If a line in the entries below includes "gets", pick it out and copy it.

Listed entries =
++++++++++++++++++++
(* ===== verification/Access.v ===== *)
(** [cageforge-policy]: access modes and decisions ([access.rs]), the error type
    ([error.rs]), and the interface to the [globset] crate. *)

From Stdlib Require Import Ascii String NArith.
From stdpp Require Import base list strings option.
From S2P Require Import Prelude Text NativePath IpAddr.

(** * Access modes *)

Inductive AccessMode := Read | Write | Deny.

Inductive FilesystemDecision := FRead | FWrite | FDeny | FExternallyEnforced.

#[global] Instance AccessMode_eq_dec : EqDecision AccessMode.
Proof. solve_decision. Defined.
#[global] Instance FilesystemDecision_eq_dec : EqDecision FilesystemDecision.
Proof. solve_decision. Defined.

Definition can_read (m : AccessMode) : bool :=
  match m with Read | Write => true | Deny => false end.

Definition can_write (m : AccessMode) : bool :=
  match m with Write => true | _ => false end.

Definition most_restrictive (left right : AccessMode) : AccessMode :=
  match left, right with
  | Deny, _ | _, Deny => Deny
  | Read, _ | _, Read => Read
  | Write, Write => Write
  end.

Definition permits (grant requested : AccessMode) : bool :=
  match grant, requested with
  | Write, Read | Write, Write | Read, Read | Deny, Deny => true
  | _, _ => false
  end.

Definition as_access_mode (d : FilesystemDecision) : option AccessMode :=
  match d with
  | FRead => Some Read
  | FWrite => Some Write
  | FDeny => Some Deny
  | FExternallyEnforced => None
  end.

Definition is_externally_enforced (d : FilesystemDecision) : bool :=
  match d with FExternallyEnforced => true | _ => false end.

(** [impl From<AccessMode> for FilesystemDecision] *)
Definition decision_of_access (m : AccessMode) : FilesystemDecision :=
  match m with Read => FRead | Write => FWrite | Deny => FDeny end.

(** * Errors *)

Inductive PolicyError :=
  | EmptyPath
  | ExpectedAbsolute (p : path)
  | ExpectedRelative (p : path)
  | PathContainsNul (p : path)
  | PParentTraversal (p : path)
  | InvalidDomainPattern (pattern : string)
  | ResolvedAddressMismatch (literal : string) (address : SocketAddr)
  | InvalidGlobPattern (pattern reason : string)
  | UnsupportedGlobAccess (access : AccessMode)
  | InvalidProtectedPath (p : path) (reason : string)
  | InvalidContext (message : string)
  | InvalidRule (message : string)
  | InvalidLocalIpcEndpoint (endpoint reason : string).

#[global] Instance PolicyError_eq_dec : EqDecision PolicyError.
Proof. solve_decision. Defined.

(** * The [globset] crate *)

(** The settings of [GlobBuilder] the sources choose. *)
Record GlobOptions := {
  go_case_insensitive : bool;
  go_literal_separator : bool;
  go_backslash_escape : bool
}.

(** [GlobBuilder::build], with the displayed error, and [GlobMatcher::is_match]. *)
Class Globset := {
  GlobMatcher : Type;
  glob_build : GlobOptions -> string -> result string GlobMatcher;
  is_match : GlobMatcher -> string -> bool
}.

(** The characters globset gives a meaning; a backslash is literal when escapes
    are off. *)
Definition glob_special (o : GlobOptions) (a : ascii) : bool :=
  bool_decide (a ∈ ["*"; "?"; "["; "]"; "{"; "}"]%char)
  || go_backslash_escape o && bool_decide (a = "\"%char).

(** Documented behaviour: a pattern without special characters builds, and its
    matcher accepts that text only, up to case when the option is set. *)
Class GlobsetLaws (G : Globset) : Prop := {
  glob_literal options pattern :
    str_any (glob_special options) pattern = false ->
    exists m, glob_build options pattern = Ok m /\
      forall text, is_match m text =
        if go_case_insensitive options then eq_ignore_ascii_case text pattern
        else bool_decide (text = pattern)
}.

(** A matcher for witnesses: [*] alone matches everything, other patterns
    match literally. *)
Definition literal_globset : Globset := {|
  GlobMatcher := GlobOptions * string;
  glob_build o p := Ok (o, p);
  is_match m text :=
    if String.eqb m.2 "*" then true
    else if go_case_insensitive m.1 then eq_ignore_ascii_case text m.2
    else bool_decide (text = m.2)
|}.

#[global] Instance literal_globset_laws : GlobsetLaws literal_globset.
Proof.
  split. intros o p Hp. exists (o, p). split; [done|]. intros text. simpl.
  destruct (String.eqb_spec p "*") as [->|]; [discriminate Hp|done].
Qed.

(** * Lemmas *)

#[global] Instance most_restrictive_comm : Comm (=) most_restrictive.
Proof. by intros [] []. Qed.
#[global] Instance most_restrictive_assoc : Assoc (=) most_restrictive.
Proof. by intros [] [] []. Qed.

Lemma most_restrictive_idemp m : most_restrictive m m = m.
Proof. by destruct m. Qed.

Lemma most_restrictive_Deny l r : most_restrictive l r = Deny <-> l = Deny \/ r = Deny.
Proof. destruct l, r; naive_solver. Qed.

(** The order of capabilities: [a] allows no more than [b]. *)
Definition access_le (a b : AccessMode) : bool :=
  match a, b with
  | Deny, _ | Read, Read | Read, Write | Write, Write => true
  | _, _ => false
  end.

#[global] Instance access_le_trans : Transitive (fun a b => access_le a b = true).
Proof. by intros [] [] []. Qed.

(** [most_restrictive] is the meet of the capability order: it allows exactly
    what both modes allow, and nothing more permissive is below both. *)
Theorem most_restrictive_meet (a b c : AccessMode) :
  can_read (most_restrictive a b) = can_read a && can_read b /\
  can_write (most_restrictive a b) = can_write a && can_write b /\
  access_le c (most_restrictive a b) = access_le c a && access_le c b /\
  (forall requested, requested <> Deny ->
     permits (most_restrictive a b) requested = permits a requested && permits b requested).
Proof. by destruct a, b, c; split_and!; try done; intros []. Qed.
Definition selector_absolute (p : path) : result PolicyError PathSelector :=
  reject bool_decide (p = "") with EmptyPath ;;
  reject contains_nul p with PathContainsNul p ;;
  reject negb (is_absolute p) with ExpectedAbsolute p ;;
  reject contains_parent_traversal p with PParentTraversal p ;;
  Ok {| ps_kind := Absolute p |}.

Definition selector_workspace_root : PathSelector := {| ps_kind := WorkspaceRoot "." |}.
Definition selector_root : PathSelector := {| ps_kind := Root |}.
Definition selector_minimal : PathSelector := {| ps_kind := Minimal |}.
Definition selector_tmpdir : PathSelector := {| ps_kind := Tmpdir |}.
Definition selector_slash_tmp : PathSelector := {| ps_kind := SlashTmp |}.

(** The component loop of [normalize_relative_path] *)
Fixpoint normalize_relative_loop (relative normalized : path) (cs : list Component) :
  result PolicyError path :=
  match cs with
  | [] => Ok normalized
  | CurDir :: cs' => normalize_relative_loop relative normalized cs'
  | Normal part :: cs' => normalize_relative_loop relative (path_join normalized part) cs'
  | ParentDir :: _ => Err (PParentTraversal relative)
  | RootDir :: _ | Prefix _ :: _ => Err (ExpectedRelative relative)
  end.

Definition normalize_relative_path (relative : path) : result PolicyError path :=
  reject bool_decide (relative = "") with EmptyPath ;;
  reject contains_nul relative with PathContainsNul relative ;;
  reject is_absolute relative with ExpectedRelative relative ;;
  normalized ← normalize_relative_loop relative "" (components relative);
  Ok (if bool_decide (normalized = "") then path_join normalized "." else normalized).
Lemma normalized_denial f f' p c :
  policy_wf f -> normalized f = Ok f' ->
  access_for_path f' p c = Ok FDeny <-> access_for_path f p c = Ok FDeny.
Proof.
  intros Hf Hf'.
  destruct (normalized_related f f' p c same_denial) as (Hmode & Hprot & Hd & Hn); [done..| |].
  { intros e r He Hr Hk. apply merge_rule_denial; [apply He| |done].
    destruct Hf as [Hf _]. rewrite Forall_forall in Hf. by apply Hf. }
  destruct (decide (mode f = Restricted)) as [Hr|Hr].
  - destruct (decide (valid_absolute p)) as [Hv|Hv].
    + rewrite !access_for_path_outcome by congruence || done. unfold is_protected_path.
      rewrite Hprot. set (b := existsb _ _).
      pose proof (rules_outcome_not_deny p c (entries f')) as H1.
      pose proof (rules_outcome_not_deny p c (entries f)) as H2.
      destruct (rules_outcome p c (entries f')) as [|[[? []]|]],
        (rules_outcome p c (entries f)) as [|[[? []]|]]; simpl in *;
        destruct b; naive_solver.
    + by rewrite (access_for_path_invalid f' f).
  - unfold access_for_path. rewrite Hmode. by destruct (mode f).
Qed.

(** C34. Normalization succeeds on every policy that can be built, keeps its mode,
    never lifts a denial and never adds one; and it preserves every decision,
    provided no target carries both a read-only rule and a writable rule with
    read-only carve-outs. *)
Theorem normalized_preserves (f : FilesystemPolicy) :
  policy_built f ->
  exists f', normalized f = Ok f' /\ mode f' = mode f /\
    (forall p c, access_for_path f' p c = Ok FDeny <-> access_for_path f p c = Ok FDeny) /\
    ((forall e r, e ∈ entries f -> r ∈ entries f -> same_target e r -> mergeable e r) ->
     forall p c, access_for_path f' p c = access_for_path f p c).
Proof.
  intros Hf%policy_built_wf. destruct (normalized_ok f Hf) as (f' & Hf' & Hmode).
  exists f'. split_and!; [done|done| |].
  - intros p c. by apply normalized_denial.
  - intros Hm p c. by apply normalized_access.
Qed.

End normalized.

(** * Selectors and spellings *)

Section selectors.
Context {G : Globset}.

Lemma access_for_path_total f p c :
  valid_absolute p -> exists d, access_for_path f p c = Ok d.
Proof.
  intros Hp. destruct (mode f) eqn:Hm.
  - rewrite access_for_path_outcome by done. by eexists.
  - destruct Hp as (Ha & Hn & Ht). unfold access_for_path. rewrite Hn, Ha, Ht, Hm. by eexists.
  - destruct Hp as (Ha & Hn & Ht). unfold access_for_path. rewrite Hn, Ha, Ht, Hm. by eexists.
Qed.

Lemma access_for_path_local f p c d :
  mode f <> External -> access_for_path f p c = Ok d -> d <> FExternallyEnforced.
Proof.
  intros Hm H. assert (valid_absolute p) as Hp.
  { unfold access_for_path in H. res_inv. bool_inv. done. }
  destruct (mode f) eqn:E; [| |done].
  - rewrite access_for_path_outcome in H by done. res_inv.
    destruct (rules_outcome p c (entries f)) as [|[[? []]|]]; simpl; try done.
    by destruct (is_protected_path f p).
  - unfold access_for_path in H. rewrite E in H. by res_inv.
Qed.

Definition combine_all (ds : list FilesystemDecision) : option FilesystemDecision :=
  foldl (fun acc d => Some (combine_decision acc d)) None ds.

Lemma combine_all_spec ds :
  Forall (fun d => d <> FExternallyEnforced) ds ->
  match combine_all ds with
  | None => ds = []
  | Some d => ds <> [] /\ (d = FDeny <-> FDeny ∈ ds) /\
      (d = FWrite <-> Forall (fun d => d = FWrite) ds) /\ d <> FExternallyEnforced
  end.
Proof.
  induction ds as [|d ds IH] using rev_ind; [done|]. intros [Hds Hd]%Forall_app.
  rewrite Forall_singleton in Hd. unfold combine_all. rewrite foldl_app. simpl.
  fold (combine_all ds). specialize (IH Hds). rewrite elem_of_app, list_elem_of_singleton, Forall_app, Forall_singleton.
  destruct (combine_all ds) as [d'|].
  - destruct IH as (? & IH1 & IH2 & IH3). destruct d', d; simpl; split_and!; try done;
      try (by destruct ds); naive_solver.
  - subst. destruct d; simpl; split_and!; try done; set_solver.
Qed.

Lemma foldM_access_for f c l acc ds :
  Forall2 (fun p d => access_for_path f p c = Ok d) l ds ->
  foldM (fun acc p => d ← access_for_path f p c; Ok (Some (combine_decision acc d))) acc l =
    Ok (foldl (fun acc d => Some (combine_decision acc d)) acc ds).
Proof.
  intros H. revert acc. induction H as [|p d l ds Hp _ IH]; intros acc; simpl; [done|].
  rewrite Hp. apply IH.
Qed.

(** A validated selector always gets a decision in a context built by the
    harness: it is denied when it resolves to nothing or one of its paths is
    denied, and writable exactly when it resolves to something and every
    resolved path is writable. *)
Theorem access_for_spec (f : FilesystemPolicy) (s : PathSelector) (c : PathResolutionContext) :
  context_built c -> selector_wf s -> mode f <> External ->
  exists d, access_for f s c = Ok d /\
    (d = FDeny <-> resolve s c = [] \/ exists p, p ∈ resolve s c /\ access_for_path f p c = Ok FDeny) /\
    (d = FWrite <-> resolve s c <> [] /\ forall p, p ∈ resolve s c -> access_for_path f p c = Ok FWrite) /\
    d <> FExternallyEnforced.
Proof.
  intros Hc%context_built_wf Hs Hm. pose proof (resolve_valid s c Hc Hs) as Hv.
  assert (exists ds, Forall2 (fun p d => access_for_path f p c = Ok d) (resolve s c) ds) as [ds Hds].
  { induction Hv as [|p l Hp _ [ds IH]]; [by exists []|].
    destruct (access_for_path_total f p c Hp) as [d Hd]. exists (d :: ds). by constructor. }
  unfold access_for. rewrite bool_decide_eq_false_2 by done. rewrite (foldM_access_for f c _ None ds) by done.
  eexists. split; [reflexivity|]. fold (combine_all ds).
  assert (Forall (fun d => d <> FExternallyEnforced) ds) as Hloc.
  { eapply Forall2_Forall_r; [exact Hds|]. apply Forall_forall. intros p _ d. by apply access_for_path_local. }
  pose proof (combine_all_spec ds Hloc) as Hspec. clear Hloc.
  assert (forall d, d ∈ ds <-> exists p, p ∈ resolve s c /\ access_for_path f p c = Ok d) as Helem.
  { intros d. clear Hspec Hv. induction Hds as [|p d' l ds Hp _ IH]; [set_solver|].
    rewrite elem_of_cons, IH. setoid_rewrite elem_of_cons. split.
    - intros [->|(q & ? & ?)]; eauto.
    - intros (q & [->|?] & Hq); [left; congruence|eauto]. }
  assert (resolve s c = [] <-> ds = []) as Hnil by (inversion Hds; naive_solver).
  destruct (combine_all ds) as [d|]; cbn.
  - destruct Hspec as (Hne & Hd & Hw & Hx). rewrite Hd, Helem. split_and!; [naive_solver| |done].
    rewrite Hw, Forall_forall. split.
    + intros Hall. split; [naive_solver|]. intros p Hp.
      rewrite Forall_forall in Hv. destruct (access_for_path_total f p c) as [d' Hd']; [auto|].
      rewrite Hd'. f_equal. apply Hall, Helem. eauto.
    + intros [_ Hall] d' (p & Hp & Hpd)%Helem. rewrite Hall in Hpd by done. congruence.
  - subst. split_and!; [naive_solver|naive_solver|done].
Qed.

(** A decision depends on the lexical path only: two validated spellings of
    one path get the same decision under every policy. *)
Theorem access_for_path_lexical (f : FilesystemPolicy) (p q : path) (c : PathResolutionContext) :
  valid_absolute p -> valid_absolute q -> paths_equal p q = true ->
  access_for_path f p c = access_for_path f q c.
Proof.
  intros Hp Hq Heq%paths_equal_true.
  destruct (decide (mode f = Restricted)) as [Hm|Hm].
  - rewrite !access_for_path_outcome by done.
    assert (forall root, is_within p root = is_within q root) as Hw.
    { intros root. apply eq_true_iff_eq. rewrite !is_within_true, !contains_parent_traversal_lexical, Heq.
      destruct Hp as [-> _], Hq as [-> _]. done. }
    assert (forall s, covering s p c = covering s q c) as Hcov.
    { intros s. unfold covering. f_equal. apply list_filter_iff. intros root. by rewrite Hw. }
    assert (path_components p = path_components q) as Hpc by by rewrite !path_components_eq, Heq.
    f_equal. f_equal.
    + unfold is_protected_path. apply eq_true_iff_eq. rewrite !existsb_elem.
      setoid_rewrite contains_component_path_true. by rewrite Heq.
    + unfold rules_outcome. f_equal. apply list_fmap_ext. intros _ r _. rewrite !rule_outcome_eq.
      assert (target_base p c (target r) = target_base q c (target r)) as ->.
      { unfold target_base. destruct (target r) as [s|g]; [by rewrite Hcov|].
        unfold pattern_matches, relative_path_components. rewrite Hpc.
        destruct Hp as [-> _], Hq as [-> _]. done. }
      unfold rule_outcome_of, carve_out.
      assert (omap (fun s => iter_max (covering s p c)) (read_only_subpaths r) =
              omap (fun s => iter_max (covering s q c)) (read_only_subpaths r)) as ->; [|done].
      apply list_omap_ext. apply Forall2_same_length_lookup. split; [done|].
      intros i x y Hx Hy. simplify_eq. by rewrite Hcov.
  - unfold access_for_path. destruct Hp as (-> & -> & ->), Hq as (-> & -> & ->). by destruct (mode f).
Qed.

End selectors.

(** * Examples *)

Section examples.
#[local] Existing Instance literal_globset.

Definition at_path (p : path) : PathSelector := {| ps_kind := Absolute p |}.

Definition carved_rule : FilesystemRule :=
  {| target := Scope (at_path "/a"); access := Write; missing_path_behavior := MError;
     read_only_subpaths := [at_path "/a/b/c"] |}.

Lemma at_path_wf p :
  is_absolute p && negb (contains_nul p) && negb (contains_parent_traversal p) = true ->
  selector_wf (at_path p).
Proof. intros H. bool_inv. done. Qed.

Lemma carved_rule_built : rule_built carved_rule.
Proof.
  apply (built_read_only (rule_new (at_path "/a") Write) (at_path "/a/b/c"));
    [apply built_new|..]; [by apply at_path_wf..|reflexivity].
Qed.

Definition mixed_policy : FilesystemPolicy :=
  restricted [carved_rule; rule_new (at_path "/a") Read; rule_new (at_path "/a/b") Write].

Lemma mixed_policy_built : policy_built mixed_policy.
Proof.
  apply built_restricted. repeat constructor; [apply carved_rule_built|..]; by apply at_path_wf.
Qed.

(** What normalization makes of it: the first two rules merge into a read-only
    one and the carve-out is gone. *)
Definition mixed_policy_normalized : FilesystemPolicy :=
  restricted [rule_new (at_path "/a") Read; rule_new (at_path "/a/b") Write].

Lemma mixed_policy_normalizes : normalized mixed_policy = Ok mixed_policy_normalized.
Proof. reflexivity. Qed.

Definition doubled_policy : FilesystemPolicy :=
  restricted [rule_new (at_path "/a") Read; rule_new (at_path "/a/.") Write].

(** Without that proviso normalization can widen access: a read-only rule on the target of a carved-out writable rule
    drops the carve-out, and a writable rule of intermediate specificity then
    governs the path, which was readable and becomes writable. *)
Lemma normalized_can_widen :
  exists f f' : FilesystemPolicy,
    policy_built f /\ normalized f = Ok f' /\
    access_for_path f "/a/b/c/file" context_new = Ok FRead /\
    access_for_path f' "/a/b/c/file" context_new = Ok FWrite.
Proof.
  exists mixed_policy, mixed_policy_normalized. split; [apply mixed_policy_built|].
  split; [apply mixed_policy_normalizes|]. split; reflexivity.
Qed.

Lemma access_for_path_spec_witness :
  exists d, access_for_path mixed_policy "/a/b/c/file" context_new = Ok d /\ d <> FExternallyEnforced.
Proof.
  destruct (access_for_path_spec mixed_policy "/a/b/c/file" context_new) as (d & Hd & _ & _ & Hx);
    [reflexivity|by vm_compute|].
  exists d. split; [exact Hd|exact Hx].
Defined.
Lemma resolved_target_new (domain : string) (addresses : list SocketAddr)
    (t : ResolvedNetworkTarget) :
  ResolvedNetworkTarget_new domain addresses = Ok t ->
  normalize_domain domain = Ok (rt_domain t) /\ NoDup (rt_addresses t) /\
  (forall a, a ∈ rt_addresses t <-> a ∈ addresses) /\
  (forall literal a, parse_ip_literal (rt_domain t) = Some literal -> a ∈ addresses ->
     socket_ip a = literal).
Proof.
  unfold ResolvedNetworkTarget_new. intros H. apply bind_Ok in H as (h & Hh & H).
  apply bind_Ok in H as (unique & Hu & H). injection H as <-. simpl. split; [done|].
  revert unique Hu. induction addresses as [|a addresses IH] using rev_ind; intros unique Hu.
  { injection Hu as <-. split_and!; [constructor|done|set_solver]. }
  rewrite foldM_app in Hu. apply bind_Ok in Hu as (u & Hu & Hstep).
  destruct (IH u Hu) as (Hnd & Helem & Hlit). simpl in Hstep.
  apply bind_Ok in Hstep as (u' & Hstep & Hu'). injection Hu' as <-. res_inv.
  split_and!.
  - case_bool_decide as Hin; [done|]. apply NoDup_app. split_and!; [done| |apply NoDup_singleton].
    intros x Hx ->%list_elem_of_singleton. done.
  - intros x. rewrite elem_of_app, list_elem_of_singleton. case_bool_decide as Hin.
    + rewrite Helem in *. naive_solver.
    + by rewrite elem_of_app, list_elem_of_singleton, Helem.
  - intros literal x Hl [Hx| ->%list_elem_of_singleton]%elem_of_app; [eauto|].
    match goal with H : match parse_ip_literal h with _ => _ end = false |- _ => rewrite Hl in H end.
    bool_inv. done.
Qed.

(** A resolved target keeps exactly the addresses it was given, once each,
    under the normalized host, and a target named by an address literal holds
    that address only. *)
Theorem resolved_target_new_spec (domain : string) (addresses : list SocketAddr)
    (t : ResolvedNetworkTarget) :
  ResolvedNetworkTarget_new domain addresses = Ok t ->
  normalize_domain domain = Ok (rt_domain t) /\ NoDup (rt_addresses t) /\
  (forall a, a ∈ rt_addresses t <-> a ∈ addresses) /\
  (forall literal a, parse_ip_literal (rt_domain t) = Some literal -> a ∈ addresses ->
     socket_ip a = literal).
Proof. apply resolved_target_new. Qed.

End decisions.

(** * Normalization keeps decisions *)

Section normalized.
Context {U : Unicode} {G : Globset}.
Implicit Types (n : NetworkPolicy).

(** Collapsing rules by key under deny precedence does not change the access a
    key-determined match gets. *)
Lemma collapse_access {R K} (key : R -> K) (keqb : K -> K -> bool) (merge : R -> R -> R)
    (matches : R -> bool) (acc_of : R -> DomainAccess) (inv : R -> Prop) (rules : list R) :
  (forall e r, key (merge e r) = key e) ->
  (forall e r, matches (merge e r) = matches e) ->
  (forall e r, acc_of (merge e r) = if decide (acc_of r = DDeny) then DDeny else acc_of e) ->
  (forall r, r ∈ rules -> inv r) -> (forall e r, inv e -> inv (merge e r)) ->
  (forall e r, inv e -> inv r -> keqb (key r) (key e) = true -> matches r = matches e) ->
  Forall inv (keyed_collapse key keqb merge rules) /\
  fold_access matches acc_of (keyed_collapse key keqb merge rules) = fold_access matches acc_of rules.
Proof.
  intros Hkey Hmatch Hacc Hinv Hmerge Hkeq. rewrite !fold_access_summary.
  apply (keyed_collapse_related key keqb merge Hkey (rule_value matches acc_of) access_join None (=));
    auto using access_join_comm, access_join_assoc, access_join_unit.
  intros e r He Hr Hk. unfold rule_value. rewrite Hmatch, Hacc, (Hkeq e r) by auto.
  destruct (matches e), (acc_of e), (acc_of r); done.
Qed.

(** What [DomainRule::new] establishes: the matcher is compiled from the pattern. *)
Definition domain_rule_wf (r : DomainRule) : Prop := compile_domain_matcher (dr_pattern r) = Ok (dr_matcher r).

Inductive net_built : NetworkPolicy -> Prop :=
  | nb_disabled : net_built net_disabled
  | nb_enabled : net_built net_enabled
  | nb_unrestricted : net_built net_unrestricted
  | nb_external : net_built net_external
  | nb_domain_mode n m : net_built n -> net_built (with_domain_mode n m)
  | nb_unix_mode n m : net_built n -> net_built (with_unix_socket_mode n m)
  | nb_local n a : net_built n -> net_built (with_local_network_access n a)
  | nb_domain n p a n' : net_built n -> with_domain n p a = Ok n' -> net_built n'
  | nb_unix n p a n' : net_built n -> with_unix_socket n p a = Ok n' -> net_built n'
  | nb_ipc n e a n' : net_built n -> with_local_ipc n e a = Ok n' -> net_built n'.

Lemma net_built_wf n : net_built n -> Forall domain_rule_wf (domains n).
Proof.
  induction 1 as [| | | |n m _ IH|n m _ IH|n a _ IH|n p a n' _ IH H|n p a n' _ IH H|n e a n' _ IH H];
    try constructor; try exact IH.
  - unfold with_domain in H. res_inv. apply Forall_app. split; [done|]. constructor; [|constructor].
    match goal with H : DomainRule_new _ _ = Ok _ |- _ => unfold DomainRule_new in H; res_inv end. done.
  - unfold with_unix_socket in H. by res_inv.
  - unfold with_local_ipc in H. res_inv. by destruct (unix_path e).
Qed.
++++++++++++++++++++
Result =
(** A validated selector always gets a decision in a context built by the
    key-determined match gets. *)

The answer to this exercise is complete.